Jody Duncan – “My grin was all-cheese when I saw the petting zoo sequence in Jurassic World, in which kids ride a baby triceratops. I had seen concept art of Hammond’s granddaughter doing just that for a planned scene in the original Jurassic Park, and Stan Winston Studio had even built the baby triceratops before the sequence was cut. Kind of nice to see it finally come to fruition 22 years later! It made me feel like a 39-year-old again.”

Cinefex Awards - "The One That Got Away"The “One That Got Away” Award

For the best visual effects in a film Cinefex didn’t cover

Graham Edwards – “One of my favorite films of 2015 was Alex Garland’s stunning Ex Machina. Where does Alicia Vikander’s mesmerizing performance end, and where do Double Negative’s exquisitely executed robot effects begin? Who cares? When you’re this bewitched by the story, none of that matters. As for Cinefex not covering it, well, it’s not entirely true. We did run a Q&A with visual effects supervisor Andrew Whitehurst on our blog – a story we’ve since republished in our magazine issue 145. But I think we all regret not giving this gem of a film the full Cinefex treatment. It deserved it.”

Gregg Shay – “Ex Machina – it’s a shame that film got away from us.”

Joe Fordham – “Shaun the Sheep – baa!”

Cinefex Awards - "Never Mind the Effects"The “Never Mind The Effects” Award

For our favorite movie of the year

Joe Fordham – “My vote for best film goes to Ex Machina. I was glad to see this smart and smartly made sci-fi film had legs.”

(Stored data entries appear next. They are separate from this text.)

(** C37: With a proof that has the nodes of the trie, the scan of a prefix ends in one
    call, after at most as many iterations as the trie is high plus two, and gives exactly
    the keys that start with the prefix and have a value. The root node has at least 32
    bytes: a proof of a shorter root is refused ([short_root_not_found]). The nodes are
    those that the encoder writes without ambiguity, and the proof has no collision with
    the data of the trie. *)
Theorem prefix_scan_spec `{Platform} `{Blake2bLaws} (t : Trie) (proof : list (list u8)) (root : Output) (prefix : list u8) :
  (forall c, subtrie t c -> node_ok c) -> no_collision proof t ->
  calculate_merkle_value (root_config t) = Some root -> complete_proof t proof -> byte_keys t -> is_bytes prefix ->
  exists keys,
    scan_resume (trie_height t + 2) (prefix_scan prefix (Output_as_ref root)) proof = Some (Ok (Success keys)) /\
    forall k, is_bytes k ->
      k ∈ keys <-> prefix `prefix_of` k /\ exists v ns, trie_info t (nibbles_of k) (Some v) ns.
Proof.
  intros Hok Hnc Hroot Hcomp Hbytes Hpre. unfold scan_resume.
  set (p := nibbles_of prefix).
  assert (Hq : BytesToNibbles_all (bytes_to_nibbles prefix) = p) by (by rewrite BytesToNibbles_all_spec).
  destruct (resume_loop_spec t proof root Hok Hnc Hroot Hcomp Hbytes (trie_height t + 2) true (length p) p
              (prefix_scan prefix (Output_as_ref root))) as (keys & Hres & Hsound & Hcompl).
  - done.
  - done.
  - cbn [prefix_scan next_queries]. rewrite Hq. apply Forall_singleton. split; [by apply nibbles_of_nibbles|]. split; [done|]. done.
  - by intros b ?%not_elem_of_nil.
  - intros k v ns Hk Hp Hi. right. exists p. cbn [prefix_scan next_queries]. rewrite Hq. split; [left|done].
  - lia.
  - lia.
  - exists keys. split; [done|]. intros k Hk. split.
    + intros Hin. destruct (Hsound k Hin) as (_ & Hp & Hi). split; [by apply nibbles_prefix|done].
    + intros [Hp (v & ns & Hi)]. destruct (Hcompl (nibbles_of k) v ns) as [(b & Hb & Hbk)|(q & Hin & _)];
        [by apply nibbles_of_nibbles|by apply nibbles_prefix|done| |by apply not_elem_of_nil in Hin].
      destruct (Hsound b Hb) as (Hbb & _). by rewrite <- (nibbles_of_inj b k Hbb Hk Hbk).
Qed.

(** ** Concrete scans *)

#[local] Existing Instance platform64.
#[local] Existing Instance toy_blake2b.
#[local] Existing Instance toy_blake2b_laws.

Lemma example_byte_keys : byte_keys example_trie.
Proof.
  intros k v ns Hi. inversion Hi as [| | | |? n c rest ? ? Hn Hi']; subst.
  assert (c = example_leaf) as ->.
  { destruct (example_subtrie c) as [-> | ->]; [by eapply subtrie_child; [apply subtrie_refl|]| |done].
    exfalso. pose proof (height_child _ _ _ Hn). lia. }
  inversion Hi' as [| | | |? n2 c2 rest2 ? ? Hn2 Hi2]; subst; [done|].
  exfalso. revert Hn2. cbn. generalize (Z.to_nat n2). intros i. do 16 (destruct i as [|i]; [done|]). done.
Qed.

Lemma example_complete : complete_proof example_trie example_proof.
Proof.
  split; [eexists; split; [vm_compute; reflexivity|by vm_compute]|].
  intros c v [-> | ->]%example_subtrie Hv _; unfold example_proof; rewrite Hv; [left|right; left].
Qed.

Lemma prefix_scan_spec_witness :
  exists keys, scan_resume (trie_height example_trie + 2)
    (prefix_scan [18] (default [] (Output_as_ref <$> calculate_merkle_value (root_config example_trie)))) example_proof
    = Some (Ok (Success keys)) /\ [18] ∈ keys.
Proof.
  destruct (calculate_merkle_value (root_config example_trie)) as [root|] eqn:Hroot; [|exfalso; by vm_compute in Hroot].
  destruct (prefix_scan_spec example_trie example_proof root [18] example_ok example_no_collision Hroot
              example_complete example_byte_keys) as (keys & H1 & H2); [by apply Forall_singleton|].
  exists keys. split; [exact H1|]. apply H2; [by apply Forall_singleton|]. split; [done|].
  exists (replicate 40 1), []. apply (info_child example_trie 1 example_leaf [2]); [done|]. exact (info_here example_leaf).
Defined.

(** Two keys, of the bytes 18 and 19, each in a node of its own. *)
Definition leaf18 : Trie := TNode V0 [] (Some (replicate 40 1)) (replicate 16 None).
Definition leaf19 : Trie := TNode V0 [] (Some (replicate 40 2)) (replicate 16 None).
Definition two_keys : Trie := TNode V0 [1] None ([None; None; Some leaf18; Some leaf19] ++ replicate 12 None).
Definition two_keys_root : list u8 := default [] (Output_as_ref <$> calculate_merkle_value (root_config two_keys)).
Definition value_of (t : Trie) : list u8 := default [] (node_value t).

(** A proof that lacks a node makes the scan lose keys. A query that fails
    after the first iteration is dropped: with a proof of the root and of one of
    two leaves, the scan of the empty prefix succeeds with one of the two keys.
    And an error does not leave the scan as it was: the keys found before it in the
    same iteration are kept, and are found a second time by the next call. *)
Theorem prefix_scan_loses_keys :
  trie_info two_keys (nibbles_of [19]) (Some (replicate 40 2)) [] /\
  scan_resume 10 (prefix_scan [] two_keys_root) [value_of two_keys; value_of leaf18] = Some (Ok (Success [[18]])) /\
  exists scan scan' e,
    scan_resume 10 (prefix_scan [] two_keys_root) [value_of two_keys] = Some (Ok (InProgress scan)) /\
    scan_resume 10 scan [value_of two_keys; value_of leaf18] = Some (Err (scan', e)) /\
    final_result scan = [] /\ final_result scan' = [[18]] /\
    scan_resume 10 scan' [value_of two_keys; value_of leaf18; value_of leaf19] = Some (Ok (Success [[18]; [18]; [19]])).
Proof.
  split; [|split; [by vm_compute|]].
  - apply (info_child two_keys 3 leaf19 []); [done|]. exact (info_here leaf19).
  - do 3 eexists. split; [vm_compute; reflexivity|]. split; [vm_compute; reflexivity|]. repeat split; by vm_compute.
Qed.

Jody Duncan – “The Revenant is, to me, the best film of the year. When judging films, I often ask myself: Will people still want to watch this 50 years from now? Will anyone care about the subject matter? Will it hold up? In the case of The Revenant, my answers are ‘yes,’ ‘yes’ and ‘yes.’ It is a classic story of survival, and a masterpiece of filmmaking. ”

Graham Edwards – “This is a no-brainer. Mad Max: Fury Road hit me right between the eyes with its rip-roaring energy, sumptuous visuals, creatively choreographed action, and unexpected jolts of genuine emotion. I’m still reeling.”

Those are OUR winners. So what are the visual effects that blew YOU away in 2015?

One thought on “The 3rd Annual Cinefex Awards

  1. The special effects feel good movie of the year for me was Star Wars The Force Awakens. The most overlooked special effects movie of the year was a tie between Ex_Machina and The Man From UNCLE. The best physical (rather than virtual) special effects movie of the year was Mad Max Fury Road. And overall my three favourite movies of the year were 1) Mad Max Fury Road, 2) Ex_Machina then 3) Star Wars The Force Awakens.